И вот совсем недавно я убедилась, что в отношениях Каргина с Ириной сыграл свою роль Иванов.
На другой день после нашего разговора с Сашей о заводской газете Ирина не вышла на работу. Не пришла она и на следующий день. Ирина заканчивала один расчёт, и ей разрешили два дня работать дома. Но к концу второго дня у меня накопилось много вопросов, разрешить которые могла только Ирина, и вообще я привыкла всегда иметь её «под рукой». И после работы я отправилась к ней, на Троицкую, — это было недалеко от завода.
В дверях я столкнулась с Иваном Ивановичем Ивановым.
— Ирина дома? — спросила я, сторонясь, чтобы дать старику выйти.
— Ирина Григорьевна? — переспросил Иванов, и мне показалось, что он посмотрел на меня как-то неприязненно или смущенно. — Дома она, дома работает. Скоро, в общем, будет. Идёмте, идёмте, — вдруг засуетился он, увлекая меня в коридор.
— Вы же уходить собирались? — заметила я.
— Да нет, чего там, так, в лавку сходить, — торопливо пробормотал Иванов, открывая ключом дверь своей комнаты.
— Ирина у вас?
— Да
Я ничего не понимала. Во-первых, Иванов был чем-то смущен, я никогда не видела его таким. Во-вторых, Ирина ничего не могла ему наказывать насчёт меня, так как не знала, что я приду. «Ну ладно, подожду», — подумала я.
Окно было раскрыто. Я подошла и села на подоконник. Было свежо — недавно прошёл дождь — и тихо: окна выходили в переулок. И вдруг я услышала голос. Говорил мужчина и где-то совсем рядом со мной.
— Нет, Ирина Григорьевна, считайте меня кем хотите, но я нарушу все обещания, все договоры и всё такое прочее. Вы не имеете права жить одна, одна во всём свете, только потому, что вы любили человека, которого уже нет… совсем нет.
Я вздрогнула, услышав этот голос, — я знала, кому он принадлежит.
— Зачем вы говорите мне все это, Василий Степанович? — услышала я тихий голос Ирины. — Неужели вы хотите, чтобы я повторила вам то, что вы уже слышали? У каждого человека свой путь в жизни. Тот путь, по которому иду я, — прямой путь, начало его и конец видны ясно. Я осталась жить… смогла жить только потому, что шла по этому пути и не сворачивала в сторону. И я боюсь, что, изменив в одном, я сойду с моего прямого пути.

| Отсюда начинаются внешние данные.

(** C7: the errors of the collaborators come back as they are: the
    checker's error is the validation's result, whatever else the checker
    reports; the error of the project lookup is what Delete returns, and
    the error of the role-template listing what Create returns, each with
    a nil map and without a call of the wrapped store. *)
Theorem collaborator_errors_are_propagated
    s im (apiContext : APIContext) (schema : Schema) data id tr e :
  (∀ nsQuota projectQuota projectQuotaLimit nsQuotaLimit isFit msg,
     present data quotaField = present data namespaceQuotaField →
     ToObj_namespaceQuota im (index data namespaceQuotaField).1 = (nsQuota, None) →
     ToObj_projectQuota im (index data quotaField).1 = (projectQuota, None) →
     limitToLimit im (mgmtclient.Limit projectQuota) = (projectQuotaLimit, None) →
     limitToLimit im (mgmtclient.ns_Limit nsQuota) = (nsQuotaLimit, None) →
     IsQuotaFit im nsQuotaLimit [] projectQuotaLimit = (isFit, msg, Some e) →
     validateResourceQuota im apiContext schema data id = Some e)
  ∧ (∀ proj,
       projectLister s (clusterPart id) (projectPart id) = (proj, Some e) →
       Delete s apiContext schema id tr
       = (Returns (None, Some e),
          (tr ++ [EvProjectGet (clusterPart id) (projectPart id)])%list))
  ∧ (∀ rt,
       roleTemplateLister s "" = (rt, Some e) →
       Create s im apiContext schema data tr
       = (Returns ((None, Some e), data), (tr ++ [EvRoleTemplateList ""])%list)).
Proof.
  split; [|split].
  - intros nsQuota projectQuota projectQuotaLimit nsQuotaLimit isFit msg
      Heq Hns Hp Hpl Hnl Hfit.
    erewrite validate_paired by eassumption. rewrite Hfit. reflexivity.
  - intros proj Hget. rewrite Delete_run, Hget. by destruct proj.
  - intros rt Hlist.
    unfold Create, createProjectAnnotation, mbind, M_bind, call.
    simpl. by rewrite Hlist.
Qed.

— Нет, Ирина Григорьевна, нет, — с незнакомой мне горячностью воскликнул Каргин, — вы не правы, тысячу раз не правы! Если бы он был жив, если бы была хоть маленькая надежда на то, что он жив, — вы были бы правы, правы во всём. Но он погиб, его нет в жизни. А вы живёте. Вы обязаны жить по законам жизни. Вы не должны ожесточаться и огораживать свою душу… Ведь после войны восстанавливаются не только города, но и души — те, что были поранены…
Я сидела, боясь шелохнуться. Я знала, что должна сейчас же уйти, и боялась пошевелиться, чтобы не обнаружить своего присутствия.
— Так всегда начинают борьбу против принципов, — с горечью сказала Ирина.
— Есть разные принципы, — поспешно и убеждённо ответил Каргин. — С некоторыми из них не грех и бороться. Вы внушили себе, что живёте теперь только для других. Такая жертвенность чужда нашей советской жизни. И, скажу вам по совести, вы и для других-то жить не сможете! Вы хотите набальзамироваться. А по какому праву? Для чего вы боролись, для чего перенесли блокаду, для чего любили мужа, наконец?
Он сделал небольшую паузу и проговорил уже совершенно другим, спокойным и тихим голосом:
— Да и не верю я вам. Не могу верить. Вы только со мной так говорите.
— Василий Степанович, — ответила Ирина, — вы очень хорошо знаете, как я отношусь к вам, и знаете, что если бы я решилась… — Она замолчала так внезапно, точно захлебнулась словами, и потом продолжала сбивчиво и торопливо: — Вы понимаете, мне было бы это страшно, просто страшно… Ведь есть слова, которые говорятся только одному человеку… Я не знаю, как объяснить, но это невозможно!